We have different groups of doctors, nurses and other allied health professionals every day, as many of our volunteers stay for a week or so, and then return home to their host countries. During the past week, I have worked shoulder to shoulder with health care providers from the UK, Ireland, Norway, Sweden, Germany, Switzerland, Austria and Catalonia, The cooperation and collegiality that I have experienced working along side these wonderful brothers and sisters has been inspiring and amazing!
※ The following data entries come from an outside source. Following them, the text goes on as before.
(* ===== verification/ProcSpec.v ===== *)
(** * The process table as a state machine

    What the functions of proc.c do to the states, parents, identifiers and
    wait channels of the processes, on several CPUs, and the invariant of the
    reachable process tables: every process has a live parent, a process
    asleep in [wait] has no zombie child, and the running processes are those
    the CPUs have. *)

From stdpp Require Import base numbers list gmap strings relations.
From Stdlib Require Import ZArith Lia.
From S2P Require Import Prelude Disk Bio Log Blk Kstring Printf Ring Console Pipe Kalloc Fs Icache Vm Spinlock Kernel File Proc.

Local Open Scope Z_scope.
Local Open Scope prog_scope.
Local Abbreviation P := (prog (fsk kernel)).

(** ** The part of the kernel state that scheduling is about *)

Record pv : Type := PV { vstate : procstate; vpid : Z; vparent : option nat; vchan : option wchan; vkilled : bool }.
Definition pview (p : proc) : pv := PV (state p) (pid p) (parent p) (chan p) (killed p).

Record view : Type := View {
  vtab : list pv; vlock : spinlock; vnext : Z; vinit : option nat; vid : nat; vcpu : cpu; vcur : option nat;
  vlks : gmap lockid spinlock
}.
Definition kview (k : kernel) : view :=
  View (pview <$> ptable k) (ptlock k) (nextpid k) (initproc k) (cpuid k) (kcpu k) (cur k) (klocks k).

Definition on_tab (f : list pv -> list pv) (v : view) : view :=
  View (f (vtab v)) (vlock v) (vnext v) (vinit v) (vid v) (vcpu v) (vcur v) (vlks v).
Definition with_state (x : procstate) (p : pv) : pv := PV x (vpid p) (vparent p) (vchan p) (vkilled p).
Definition with_pid (x : Z) (p : pv) : pv := PV (vstate p) x (vparent p) (vchan p) (vkilled p).
Definition with_parent (x : option nat) (p : pv) : pv := PV (vstate p) (vpid p) x (vchan p) (vkilled p).
Definition with_chan (x : option wchan) (p : pv) : pv := PV (vstate p) (vpid p) (vparent p) x (vkilled p).
Definition with_killed (x : bool) (p : pv) : pv := PV (vstate p) (vpid p) (vparent p) (vchan p) x.
Definition with_lock (c : cpu) (l : spinlock) (v : view) : view :=
  View (vtab v) l (vnext v) (vinit v) (vid v) c (vcur v) (vlks v).
Definition with_cur (x : option nat) (v : view) : view :=
  View (vtab v) (vlock v) (vnext v) (vinit v) (vid v) (vcpu v) x (vlks v).
Definition with_next (x : Z) (v : view) : view :=
  View (vtab v) (vlock v) x (vinit v) (vid v) (vcpu v) (vcur v) (vlks v).

(** Any lock, and the CPU and a lock after an operation on it. *)
Definition vlk (v : view) (l : lockid) : spinlock :=
  if bool_decide (l = PtableLock) then vlock v else default (initlock "") (vlks v !! l).
Definition with_lk (l : lockid) (c : cpu) (x : spinlock) (v : view) : view :=
  if bool_decide (l = PtableLock) then with_lock c x v
  else View (vtab v) (vlock v) (vnext v) (vinit v) (vid v) c (vcur v) (<[l := x]> (vlks v)).

(** ** A logic of programs on views *)

Definition vspec {A} (p : P A) (v : view) (Q : A -> view -> Prop) : Prop :=
  forall S (h : forall o, M S (op_ret o)) s k a s' k',
    kview (ext k) = v -> run h p (s, k) = Ok a (s', k') -> Q a (kview (ext k')).

Section rules.
Context {A B : Type}.
Implicit Types (Q : A -> view -> Prop) (v : view).

Lemma vs_conseq (p : P A) v Q Q' : vspec p v Q -> (forall a v', Q a v' -> Q' a v') -> vspec p v Q'.
Proof. intros Hp HQ S h s k a s' k' Hv E. by eapply HQ, Hp. Qed.

Lemma vs_ret (a : A) v Q : Q a v -> vspec (Ret a) v Q.
Proof. intros HQ S h s k a' s' k' <- [= <- <- <-]. done. Qed.

Lemma vs_panic msg v Q : vspec (PPanic msg) v Q.
Proof. by intros S h s k a' s' k'. Qed.

Lemma vs_bind (p : P B) (f : B -> P A) v Q :
  vspec p v (fun b v' => vspec (f b) v' Q) -> vspec (pbind p f) v Q.
Proof.
  intros Hp S h s k a s' k' Hv. rewrite run_pbind. destruct (run h p (s, k)) as [b [s1 k1]| |] eqn:E; [|done..].
  by apply (Hp S h s k b s1 k1 Hv E S h s1 k1).
Qed.

Lemma vs_gets (f : kernel -> A) v Q : (forall k, kview k = v -> Q (f k) v) -> vspec (kgets f) v Q.
Proof. intros HQ S h s k a s' k' Hv [= <- <- <-]. rewrite Hv. by apply HQ. Qed.

Lemma vs_keeps (p : P A) v Q :
  keeps (fun k k' => kview (ext k') = kview (ext k)) p -> (forall a, Q a v) -> vspec p v Q.
Proof. intros Hp HQ S h s k a s' k' <- E%Hp. by rewrite E. Qed.

Lemma vs_mem (m : M kmem A) v Q : (forall a, Q a v) -> vspec (on_mem m) v Q.
Proof.
  intros HQ S h s k a s' k' <-. unfold on_mem. cbn [run snd fst].
  destruct (m (kmm (ext k))) as [x t| |c t]; cbn [run snd fst]; [|done|done]. intros [= -> _ <-]. apply HQ.
Qed.

End rules.

Lemma vs_kmod (f : kernel -> kernel) v (Q : unit -> view -> Prop) :
  (forall k, kview k = v -> Q tt (kview (f k))) -> vspec (kmod f) v Q.
Proof. intros HQ S h s k [] s' k' Hv [= <- <-]. by apply HQ. Qed.

(** A change of one entry of the table. *)
Lemma kview_upd_proc i f g k : (forall p, pview (f p) = g (pview p)) ->
  kview (upd_proc i f k) = on_tab (alter g i) (kview k).
Proof.
  intros Hf. unfold kview, upd_proc, on_tab. cbn. f_equal. by apply list_fmap_alter, Forall_forall.
Qed.

Lemma alter_id_pv i (l : list pv) : alter (fun p => p) i l = l.
Proof. apply list_alter_id. done. Qed.

(** A change of fields that are not part of the view. *)
Lemma kview_upd_quiet i f k : (forall p, pview (f p) = pview p) -> kview (upd_proc i f k) = kview k.
Proof. intros Hf. rewrite (kview_upd_proc i f (fun p => p)) by done. unfold on_tab. by rewrite alter_id_pv. Qed.

Lemma vs_upd i f g v Q : (forall p, pview (f p) = g (pview p)) -> Q tt (on_tab (alter g i) v) ->
  vspec (kmod (upd_proc i f)) v Q.
Proof. intros Hf HQ. apply vs_kmod. intros k <-. by rewrite (kview_upd_proc i f g). Qed.

Lemma vs_upd_quiet i f v Q : (forall p, pview (f p) = pview p) -> Q tt v -> vspec (kmod (upd_proc i f)) v Q.
Proof. intros Hf HQ. apply vs_kmod. intros k <-. by rewrite kview_upd_quiet. Qed.

Lemma vs_cur i f g v Q : vcur v = Some i -> (forall p, pview (f p) = g (pview p)) -> Q tt (on_tab (alter g i) v) ->
  vspec (upd_cur f) v Q.
Proof.
  intros Hi Hf HQ. apply vs_kmod. intros k <-. cbn in Hi. rewrite Hi. by rewrite (kview_upd_proc i f g).
Qed.

Lemma vs_cur_quiet f v (Q : unit -> view -> Prop) : (forall p, pview (f p) = pview p) -> Q tt v -> vspec (upd_cur f) v Q.
Proof.
  intros Hf HQ. apply vs_kmod. intros k <-. destruct (cur k); [|done]. by rewrite kview_upd_quiet.
Qed.

Lemma vs_lock {A} l (m : nat -> M (cpu * spinlock) A) v Q :
  (forall a c x, m (vid v) (vcpu v, vlk v l) = Ok a (c, x) -> Q a (with_lk l c x v)) -> vspec (on_lock l m) v Q.
Proof.
  intros HQ S h s k a s' k' <-. unfold on_lock. cbn [run snd fst].
  change (get_lock l (ext k)) with (vlk (kview (ext k)) l). change (cpuid (ext k)) with (vid (kview (ext k))).
  change (kcpu (ext k)) with (vcpu (kview (ext k))).
  destruct (m (vid (kview (ext k))) (vcpu (kview (ext k)), vlk (kview (ext k)) l)) as [x [c y]|msg|w [c y]] eqn:E;
    cbn [run snd fst]; [|done|done].
  intros [= -> _ <-]. specialize (HQ _ _ _ eq_refl). unfold with_lk in HQ. unfold set_lock. cbn [ext]. by case_bool_decide.
Qed.

(** A lock just acquired and just released by this CPU. *)
Definition taken (v : view) (l : lockid) : spinlock := Lock (lname (vlk v l)) 1 (Some (vid v)).
Definition given (v : view) (l : lockid) : spinlock := Lock (lname (vlk v l)) 0 None.
Definition popped (c : cpu) : cpu :=
  Cpu (s32 (ncli c - 1)) (intena c) ((s32 (ncli c - 1) =? 0) && intena c).

Lemma vs_acquire_lk l v (Q : unit -> view -> Prop) :
  (locked (vlk v l) = 0 -> Q tt (with_lk l (pushcli (vcpu v)) (taken v l) v)) -> vspec (acquire_lk l) v Q.
Proof.
  intros HQ. apply vs_bind, vs_lock. intros a c x. unfold acquire, xchg. destruct (holding _ _); [done|].
  destruct (Z.eqb_spec (locked (vlk v l)) 0) as [E|]; cbn; intros [= <- <- <-]; [apply vs_ret; by apply HQ|apply vs_panic].
Qed.

Lemma vs_release_lk l v (Q : unit -> view -> Prop) :
  (holding (vid v) (vlk v l) = true -> ifl (vcpu v) = false -> 0 <= s32 (ncli (vcpu v) - 1) ->
   Q tt (with_lk l (popped (vcpu v)) (given v l) v)) -> vspec (release_lk l) v Q.
Proof.
  intros HQ. apply vs_lock. intros [] c x. unfold release, xchg, popcli. destruct (holding _ _); cbn; [|done].
  destruct (ifl (vcpu v)) eqn:Ei; [done|]. destruct (Z.ltb_spec (s32 (ncli (vcpu v) - 1)) 0); [done|].
  intros [= <- <-]. unfold popped in HQ. specialize (HQ eq_refl eq_refl ltac:(lia)).
  by destruct (_ =? 0), (intena (vcpu v)).
Qed.

(** This CPU holds no lock; then the lock of the table is free, or this CPU
    has it and no other. *)
Definition vidle (v : view) : Prop := ncli (vcpu v) = 0.
Definition vfree (v : view) : Prop := locked (vlock v) = 0 /\ ncli (vcpu v) = 0.
Definition vheld (v : view) : Prop :=
  holding (vid v) (vlock v) = true /\ ncli (vcpu v) = 1 /\ ifl (vcpu v) = false.

Definition vacq (v : view) : view :=
  with_lock (Cpu 1 (ifl (vcpu v)) false) (Lock (lname (vlock v)) 1 (Some (vid v))) v.
Definition vrel (v : view) : view :=
  with_lock (Cpu 0 (intena (vcpu v)) (intena (vcpu v))) (Lock (lname (vlock v)) 0 None) v.

Lemma vs_acquire v (Q : unit -> view -> Prop) : vidle v -> (locked (vlock v) = 0 -> Q tt (vacq v)) -> vspec acquire_pt v Q.
Proof.
  intros Hn HQ. apply vs_acquire_lk. intros Hl. specialize (HQ Hl). unfold with_lk, pushcli. rewrite bool_decide_eq_true_2 by done.
  rewrite Hn. exact HQ.
Qed.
We line up our mobile health van on the edge of camp, with special considerations for crowd control. We try our best to get people to cue up in 2 lines, and send people trying to cut the line back to the end. We have an intake person who pairs with a translator (mostly Arabic, but also Kurdish, Urdu and Pashtu). When we are limited by the number of translators, we employ local people to help with translation so that the lines don’t get too long. Then the patient is seen by a doctor working through the translator, who requests medications from a gofer/pharmacy technician who does her very best to keep order in the van. We typically have seen about 100 patients among 3 doctors in a 3 hour period in this way. Our notations are brief: Patient age, sex, assessment and treatment. We try our best to get specific names if we think follow up or specialty care is needed.
Yesterday, I attended a general medical meeting with the medical director of Medecins San Frontieres (Doctors Without Borders) and the heads of some of the 20 plus NGO’s who are providing health care here in Idomeni. The purpose of this weekly meeting is to do strategic planning and coordination of medical services for the long term. In the next article, I will try and explain what some of the longer term goals are. But our targets keep moving and evolving.
Dr. Bill Dienst is a rural family and emergency room physician from North Central Washington. He has extensive experience in medical exchange programs in Veracruz, Mexico and in the West Bank and Gaza Strip. He is currently on assignment with Salaam Cultural Museum, a Seattle based nonprofit organization doing humanitarian and medical relief work in Lesbos and Idomeni, Greece.